An important initiative in BD and ‘open science’ are the Findability, Accessibility, Interoperability, and Reusability (FAIR) Guiding Principles [22]. These provide guidelines to make data findable (F), accessible (A), interoperable (I) and reusable (R) to the research community. The FAIR Guiding Principles put specific emphasis on enhancing the ability of machines to automatically find and use the data (e.g., using well-defined metadata), in addition to supporting its reuse by individuals. They help researchers to properly share their data with others in the spirit of ‘open science’ [23]. The FAIR principles have been recently extended towards research software as well [24], making sure that not only the data can be found and reused easily, but also the software and algorithms working with the data. Many of the principles could be directly applied to software, but some of them needed to be revised or extended to cope with some of the specific characteristics of software such as their executability, composite nature, and continuous evolution accompanied by frequent versioning.

The European GDPR law can be an issue when doing BD research on clinical data. However, there are technical solutions to help out, preserving privacy but still enabling researchers to do their job. For example, federated learning is a machine learning technique that trains an algorithm across multiple decentralized sources, without having to exchange the data. The AI algorithm travels to the data instead of the other way around. One example of a federated learning system using medical data is the Personal Health Train (PHT) [25, 26]. The PHT is designed to enable researchers to work with health data from various sources. It can give controlled access to data, while ensuring privacy protection and optimal engagement of individual patients and citizens [26]. The sensitive health data remain at the source and do not need to be transferred.

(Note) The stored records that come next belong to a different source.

(** ** Stores *)
Class KVLaws (S : Type) `{Store S} : Prop := {
  kv_other k v s k' : TrimSpace k' <> TrimSpace k -> GetKV k' (PutKV k v s).1 = GetKV k' s;
  kv_put k v s k' : (PutKV k v s).2 = None -> TrimSpace k' = TrimSpace k -> GetKV k' (PutKV k v s).1 = Some v;
  (** A refused write may have changed its key. *)
  kv_refused k v s : GetKV k (PutKV k v s).1 = GetKV k s \/ GetKV k (PutKV k v s).1 = Some v;
  kv_run run s k : GetKV k (UpdateRun run s).1 = GetKV k s;
  kv_create run s k : GetKV k (CreateRun run s).1 = GetKV k s;
  kv_node ne s k : GetKV k (UpsertNodeExecution ne s).1 = GetKV k s;
  kv_event now e s k : GetKV k (AppendEvent now e s).1 = GetKV k s;
  kv_timer t s k : GetKV k (UpsertTimer t s).1 = GetKV k s
}.
Lemma getKV_putRun run s k : getKV k (putRun run s) = getKV k s.
Proof. unfold putRun. by destruct (nextSeq _ !! _). Qed.
#[export] Instance MemoryStore_kv `{MapOrder} : KVLaws MemoryStore.
Proof.
  split; cbn [AppendEvent UpsertTimer PutKV GetKV CreateRun UpdateRun UpsertNodeExecution MemoryStore_Store].
  - intros k v s k' Hne. unfold MemoryStore_PutKV, getKV. destruct (decide (TrimSpace k = "")); [done|]. simpl.
    by rewrite lookup_insert_ne.
  - intros k v s k'. unfold MemoryStore_PutKV, getKV. destruct (decide (TrimSpace k = "")); [done|]. simpl.
    intros _ ->. by rewrite decide_False, lookup_insert_eq.
  - intros k v s. unfold MemoryStore_PutKV, getKV. destruct (decide (TrimSpace k = "")); [by left|]. simpl.
    rewrite lookup_insert_eq. by right.
  - intros run s k. unfold MemoryStore_UpdateRun. destruct (validateRun run); [done|]. by case_decide.
  - intros run s k. unfold MemoryStore_CreateRun. destruct (validateRun run); [done|]. destruct (decide (is_Some _)); [done|apply getKV_putRun].
  - intros ne s k. unfold MemoryStore_UpsertNodeExecution. destruct (validateNodeExecution ne); [done|]. by case_decide.
  - intros now e s k. unfold MemoryStore_AppendEvent. destruct (decide _); [done|]. by destruct (validateEvent _).
  - intros t s k. unfold MemoryStore_UpsertTimer. by case_decide.
Qed.
#[export] Instance FileStore_kv `{EngineCodec} `{MapOrder} : KVLaws FileStore.
Proof.
  split; cbn [AppendEvent UpsertTimer PutKV GetKV CreateRun UpdateRun UpsertNodeExecution FileStore_Store].
  - intros k v s k' Hne. unfold FileStore_PutKV, getKV. destruct (decide (TrimSpace k = "")); [done|].
    destruct (engineWAL_Append _ _ _) as [w err]. simpl. by rewrite lookup_insert_ne.
  - intros k v s k'. unfold FileStore_PutKV, getKV. destruct (decide (TrimSpace k = "")); [done|].
    destruct (engineWAL_Append _ _ _) as [w err]. simpl. intros _ ->. by rewrite decide_False, lookup_insert_eq.
  - intros k v s. unfold FileStore_PutKV, getKV. destruct (decide (TrimSpace k = "")) as [|Hk]; [by left|].
    destruct (engineWAL_Append _ _ _) as [w err]. simpl. rewrite lookup_insert_eq. by right.
  - intros run s k. unfold FileStore_UpdateRun, logThen. destruct (validateRun run); [done|]. case_decide; [done|].
    by destruct (engineWAL_Append _ _ _) as [w []].
  - intros run s k. unfold FileStore_CreateRun, logThen. destruct (validateRun run); [done|]. destruct (decide (is_Some _)); [done|].
    destruct (engineWAL_Append _ _ _) as [w []]; [done|apply getKV_putRun].
  - intros ne s k. unfold FileStore_UpsertNodeExecution, logThen. destruct (validateNodeExecution ne); [done|].
    case_decide; [done|]. by destruct (engineWAL_Append _ _ _) as [w []].
  - intros now e s k. unfold FileStore_AppendEvent. destruct (decide _); [done|]. destruct (validateEvent _); [done|].
    by destruct (engineWAL_Append _ _ _) as [w []].
  - intros t s k. unfold FileStore_UpsertTimer, logThen. destruct (timerInvalid t); [done|]. case_decide; [done|].
    by destruct (engineWAL_Append _ _ _) as [w []].
Qed.
Lemma SaveChannel_consistent now c r :
  channelText textual c -> consistent r -> consistent (SaveWorkflowReleaseChannel now c r).1.
Proof.
  intros Ht Hc. destruct (SaveWorkflowReleaseChannel now c r) as [r' o] eqn:E.
  apply SaveChannel_spec in E as [[-> _]|(c'&En&[Hv Hn Ho]&_&Hs)]; [done|]. intros wf env x Hx. cbn [fst] in Hx.
  assert (ch_WorkflowID x = TrimSpace wf /\ normalizeWorkflowEnvironment env = inl (ch_Environment x) /\
          wellFormed x /\ namesVersions r x) as (?&?&?&?); [|split_and!; try done; by apply (namesVersions_same r)].
  destruct (sameChannel_dec (ch_WorkflowID c') (ch_Environment c') wf env) as [Hsame|Hne].
  - destruct (Hs (normalizeChannel_text _ _ _ Ht En) wf env Hsame) as [E|E]; rewrite E in Hx; [by apply Hc in Hx|]. injection Hx as <-.
    destruct (normalizeChannel_facts _ _ _ En) as (Hw&_&He&_&_&Hcan&Hper&Hran&_&_&_&Hcl). destruct Hsame as [Hsw Hse].
    split; [by rewrite <- Hsw, Hw, TrimSpace_idem|]. split; [rewrite <- Hse; by eapply normalizeEnvironment_idem|].
    split; [|done]. split; [done|]. split; [|done]. rewrite Hper, Hcan. intros ->. by rewrite decide_True.
  - rewrite Ho in Hx by done. by apply Hc in Hx.
Qed.
Lemma audit_releases ctx now rec r :
  sameVersions r (appendAuditRecord ctx now rec r) /\
  forall wf env, GetWorkflowReleaseChannel wf env (appendAuditRecord ctx now rec r) = GetWorkflowReleaseChannel wf env r.
Proof.
  split.
  - intros id. apply GetVersion_kv. intros k Hk. apply audit_outside. intros Ha. exact (audit_not_release "versions/" _ Ha Hk).
  - intros wf env. unfold GetWorkflowReleaseChannel. case_decide; [done|].
    destruct (normalizeWorkflowEnvironment env) as [e|]; [|done].
    rewrite (getJSONKV_kv _ r); [done|]. apply audit_outside. intros Ha. exact (audit_not_release "channels/" _ Ha (channelKey_under _ _)).
Qed.
Lemma consistent_same r r' :
  sameVersions r r' -> (forall wf env, GetWorkflowReleaseChannel wf env r' = GetWorkflowReleaseChannel wf env r) ->
  consistent r -> consistent r'.
Proof.
  intros Hv Hg Hc wf env c Hx. rewrite Hg in Hx. destruct (Hc _ _ _ Hx) as (?&?&?&?).
  split_and!; try done. by apply (namesVersions_same r).
Qed.
Lemma saveChange_consistent ctx now wf env action reason c r :
  channelText textual c -> consistent r -> consistent (saveChange ctx now wf env action reason c r).1.
Proof.
  intros Ht Hc. unfold saveChange. pose proof (SaveChannel_consistent now c r Ht Hc) as Hs.
  destruct (SaveWorkflowReleaseChannel now c r) as [r' [err|]]; [done|]. cbn [fst] in Hs |- *.
  eapply consistent_same; [apply audit_releases..|exact Hs].
Qed.

Lemma promoted_text wf env wf' id id' shown r v c :
  textual wf -> textual id -> versionOf wf' id' shown r = inl v -> GetWorkflowReleaseChannel wf env r = inl c ->
  channelText textual (promoted v id (default (newChannel wf env) c)).
Proof.
  intros Hw Hi Hv%versionOf_text Hg.
  assert (channelText textual (default (newChannel wf env) c)) as Hc.
  { destruct c as [c|]; [by eapply GetChannel_text|].
    unfold channelText, channelVersions. rewrite !Forall_app, !Forall_cons. cbn. split_and!; auto using textual_empty. }
  destruct (channel_texts _ Hc) as (?&?&?&?&?). unfold promoted. apply withVersions_text; auto using textual_empty.
  by case_decide.
Qed.
Lemma promote_consistent ctx now wf env id r :
  textual wf -> textual id -> consistent r -> consistent (PromoteWorkflowRelease ctx now wf env id r).1.
Proof.
  intros Hw Hi Hc. unfold PromoteWorkflowRelease. case_decide; [done|]. destruct (versionOf _ _ _ r) eqn:Ev; [|done].
  destruct (GetWorkflowReleaseChannel _ _ r) eqn:Eg; [|done]. apply saveChange_consistent; [|done].
  eapply promoted_text; eauto using textual_trim.
Qed.
(** C27: Whatever their outcome, saving a channel, promoting a version, rolling back and finishing a
    canary leave every channel as one of its own workflow and environment, with versions of that
    workflow only and a share of canary runs that is a percentage.  The identifiers that are
    given, and those of the channel that is saved, are valid UTF-8. *)
Theorem channel_operations_consistent ctx now wf env id c r :
  textual wf -> textual id -> channelText textual c -> consistent r ->
  consistent (SaveWorkflowReleaseChannel now c r).1 /\
  consistent (PromoteWorkflowRelease ctx now wf env id r).1 /\
  consistent (RollbackWorkflowRelease ctx now wf env id r).1 /\
  consistent (FinalizeWorkflowCanaryWithEvalGate ctx now id wf env r).1.
Proof.
  intros Hw Hi Ht Hc. split_and!.
  - by apply SaveChannel_consistent.
  - by apply promote_consistent.
  - unfold RollbackWorkflowRelease. destruct (GetWorkflowReleaseChannel _ _ r) as [[x|]|] eqn:Eg; try done.
    apply GetChannel_text in Eg. destruct (channel_texts _ Eg) as (?&?&?&?&?).
    case_decide; [done|]. destruct (versionOf _ _ _ r); [|done]. apply saveChange_consistent; [|done].
    apply withVersions_text; auto using textual_empty. case_decide; auto using textual_trim.
  - unfold FinalizeWorkflowCanaryWithEvalGate. destruct (GetEvalReport id r) as [[x|]|]; try done. case_decide; [done|].
    destruct (GetWorkflowReleaseChannel _ _ r) as [[y|]|] eqn:Eg; try done. case_decide; [done|].
    apply GetChannel_text in Eg. destruct (channel_texts _ Eg) as (?&?&?&?&?).
    destruct (evr_Passed x); [|destruct (ch_AutoRollback y); [|done]];
      match goal with |- context [saveChange ?a ?b ?c ?d ?e ?f ?g ?h] =>
        assert (consistent (saveChange a b c d e f g h).1) as Hs
          by (apply saveChange_consistent; [apply withVersions_text; auto using textual_empty, textual_trim|done]);
        by destruct (saveChange a b c d e f g h) as [? []] end.
Qed.
(* ===== verification/MultiAgentSpec.v ===== *)
(** * Multi-agent routing (properties of MultiAgent.v and MultiAgentRouter.v)

    The names of topics and agents, the registry and its round robin, what the router does with
    a message and where the broker puts it, escalation, and the topics a configuration makes. *)
From stdpp Require Import relations.
From S2P Require Import Prelude Storage Graph EngineStore Authz Risk Tools Runtime AgentState Evals MultiAgent KVSpec.
From S2P Require Import Idempotency BrokerTypes BrokerState Dispatch Produce MultiAgentRouter BrokerInv DispatchInv ProduceInv BrokerSteps ProduceSpec.
From Stdlib Require Import Ascii.
From Stdlib Require Import Init.Byte.

(** ** Topic names *)
Lemma idChar_plain a : idChar a = true -> plainChar a = true.
Proof. destruct a as [[] [] [] [] [] [] [] []]; (discriminate || reflexivity). Qed.
Lemma idChar_not_dot a : idChar a = true -> a <> "."%char.
Proof. intros Ha ->. discriminate Ha. Qed.
Lemma component_chars id : topicIDComponentRe id = true <-> id <> "" /\ Forall (fun a => idChar a = true) (chars id).
Proof.
  unfold topicIDComponentRe. rewrite andb_true_iff, negb_true_iff, bool_decide_eq_false, forallb_forall, Forall_forall.
  by setoid_rewrite list_elem_of_In.
Qed.
Lemma component_trim id : topicIDComponentRe id = true -> TrimSpace id = id.
Proof.
  intros [_ Hf]%component_chars. apply TrimSpace_plain. eapply Forall_impl; [exact Hf|]. apply idChar_plain.
Qed.
Lemma component_valid kind id : validateTopicIDComponent kind id = None <-> topicIDComponentRe id = true.
Proof.
  unfold validateTopicIDComponent. split.
  - case_decide; [done|]. case_decide as Ht; [done|]. rewrite Ht. by destruct (topicIDComponentRe id).
  - intros Hr. rewrite (component_trim _ Hr), Hr. assert (id <> "") by (by apply component_chars in Hr as [? _]).
    by rewrite decide_False, decide_False by tauto.
Qed.
Lemma componentTopic_inl kind p s id t :
  componentTopic kind p s id = inl t <-> topicIDComponentRe id = true /\ t = p +:+ id +:+ s.
Proof.
  unfold componentTopic. destruct (validateTopicIDComponent kind id) eqn:E.
  - split; [done|]. intros [Hr _]. by rewrite (proj2 (component_valid kind id) Hr) in E.
  - apply component_valid in E. split; [by intros [= <-]|]. by intros [_ ->].
Qed.

Lemma TrimPrefix_app p k : TrimPrefix (p +:+ k) p = k.
Proof.
  unfold TrimPrefix. rewrite (proj2 (HasPrefix_spec _ _)) by by exists k. by rewrite chars_app, drop_app_length, unchars_chars.
Qed.

(** A prefix that ends, and a suffix that begins with the only dot of them overlap in it only. *)
Lemma dot_overlap (q r x k : list ascii) : "."%char ∉ q -> (q ++ ["."%char]) ++ k = x ++ "."%char :: r ->
  ("."%char :: r `suffix_of` k) \/ k = r.
Proof.
  intros Hq E. apply app_eq_app in E as (l&[[E Er]|[_ ->]]); [|left; by exists l].
  destruct l as [|a l]; [left; by rewrite Er|]. injection Er as <- ->. right.
  destruct l as [|c l _] using rev_ind; [done|]. rewrite app_comm_cons, app_assoc in E.
  apply app_inj_tail in E as [-> _]. destruct Hq. set_solver.
Qed.
(** The identifier in the name of a topic. *)
Lemma parse_exact kind t q r id : "."%char ∉ chars q -> topicIDComponentRe r = true ->
  parseTopicComponent t (q +:+ ".") ("." +:+ r) kind = Some id <->
  componentTopic kind (q +:+ ".") ("." +:+ r) id = inl t \/ t = q +:+ "." +:+ r /\ id = r.
Proof.
  intros Hq Hr. rewrite componentTopic_inl. unfold parseTopicComponent. split.
  - destruct (HasPrefix t _) eqn:Hp; [|done]. apply HasPrefix_spec in Hp as [k ->]. rewrite TrimPrefix_app. cbn [negb orb].
    destruct (HasSuffix _ _) eqn:Hs; [|done]. cbn [negb]. unfold HasSuffix in Hs.
    apply bool_decide_eq_true in Hs as [x Hx]. rewrite !chars_app in Hx. apply dot_overlap in Hx; [|done].
    case_decide as Hne; [done|]. destruct (validateTopicIDComponent kind _) eqn:Ev; [done|]. intros [= <-].
    apply component_valid in Ev. destruct Hx as [[y Hy]|Hk].
    + assert (k = unchars y +:+ ("." +:+ r)) as -> by (apply chars_inj; by rewrite chars_app, chars_unchars).
      left. split; [exact Ev|]. by rewrite TrimSuffix_app.
    + apply chars_inj in Hk as ->. right. split; [by rewrite append_assoc|].
      unfold TrimSuffix, HasSuffix. rewrite bool_decide_eq_false_2; [done|]. intros Hsuf%suffix_length.
      rewrite chars_app, length_app in Hsuf. cbn in Hsuf. lia.
  - assert (HasPrefix t (q +:+ ".") = true -> HasSuffix t ("." +:+ r) = true ->
            TrimSuffix (TrimPrefix t (q +:+ ".")) ("." +:+ r) = id -> topicIDComponentRe id = true ->
            parseTopicComponent t (q +:+ ".") ("." +:+ r) kind = Some id) as Hall.
    { intros Hp Hs Ht Hv. unfold parseTopicComponent. rewrite Hp, Hs, Ht. cbn [negb orb].
      rewrite decide_False by by apply component_chars in Hv as [? _]. by rewrite (proj2 (component_valid kind id) Hv). }
    unfold parseTopicComponent in Hall. intros [[Hv ->]|[-> ->]]; apply Hall; try done.
    + apply HasPrefix_spec. by eexists.
    + apply bool_decide_eq_true_2. rewrite !chars_app. exists (chars q ++ chars "." ++ chars id). by rewrite <- !app_assoc.
    + by rewrite TrimPrefix_app, TrimSuffix_app.
    + apply HasPrefix_spec. exists r. by rewrite append_assoc.
    + apply bool_decide_eq_true_2. rewrite !chars_app. by exists (chars q).
    + rewrite <- append_assoc, TrimPrefix_app. unfold TrimSuffix, HasSuffix. rewrite bool_decide_eq_false_2; [done|].
      intros Hsuf%suffix_length. rewrite chars_app, length_app in Hsuf. cbn in Hsuf. lia.
Qed.
(** An agent or a team is read back from the topics that are named after it, and from one other
    topic, in which the two parts of the name overlap. *)
Theorem topics_round t id :
  (AgentIDFromInboxTopic t = Some id <-> AgentInboxTopic id = inl t \/ t = "agent.inbox" /\ id = "inbox") /\
  (AgentIDFromOutboxTopic t = Some id <-> AgentOutboxTopic id = inl t \/ t = "agent.outbox" /\ id = "outbox") /\
  (TeamIDFromBroadcastTopic t = Some id <-> TeamBroadcastTopic id = inl t \/ t = "team.broadcast" /\ id = "broadcast").
Proof.
  split_and!; [apply (parse_exact _ _ "agent" "inbox")|apply (parse_exact _ _ "agent" "outbox")|apply (parse_exact _ _ "team" "broadcast")];
    solve [vm_compute; reflexivity|apply (bool_decide_eq_true_1 _); vm_compute; reflexivity].
Qed.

Data also needs to be structured and standardized well before it can be used by machine learning algorithms. A standard that is being used often is the Health Level 7 (HL7) Fast Healthcare Interoperability Resources (FHIR) standard [27]. It is free to use, defines a modern ReST interface and can easily be interpreted by machines. It also contains a human readable summary. Other widely used standards in the medical area include the Systematized Nomenclature Of MEDicine Clinical Terms (SNOMED CT) [28] and the Logical Observation Identifiers Names and Codes (LOINC) [29]. SNOMED CT is a multilingual clinical healthcare terminology which supports the development of comprehensive high-quality clinical content in electronic health records (EHRs). LOINC is the international standard for identifying health measurements, observations, and documents. In genomics research, an often used standard is the gene ontology (GO) [30]. GO’s mission is to develop a comprehensive, cross-species computational model of biological systems, ranging from the molecular to the organism level. It is the world’s largest source of information on the functions of genes, and can be understood by both humans and machines.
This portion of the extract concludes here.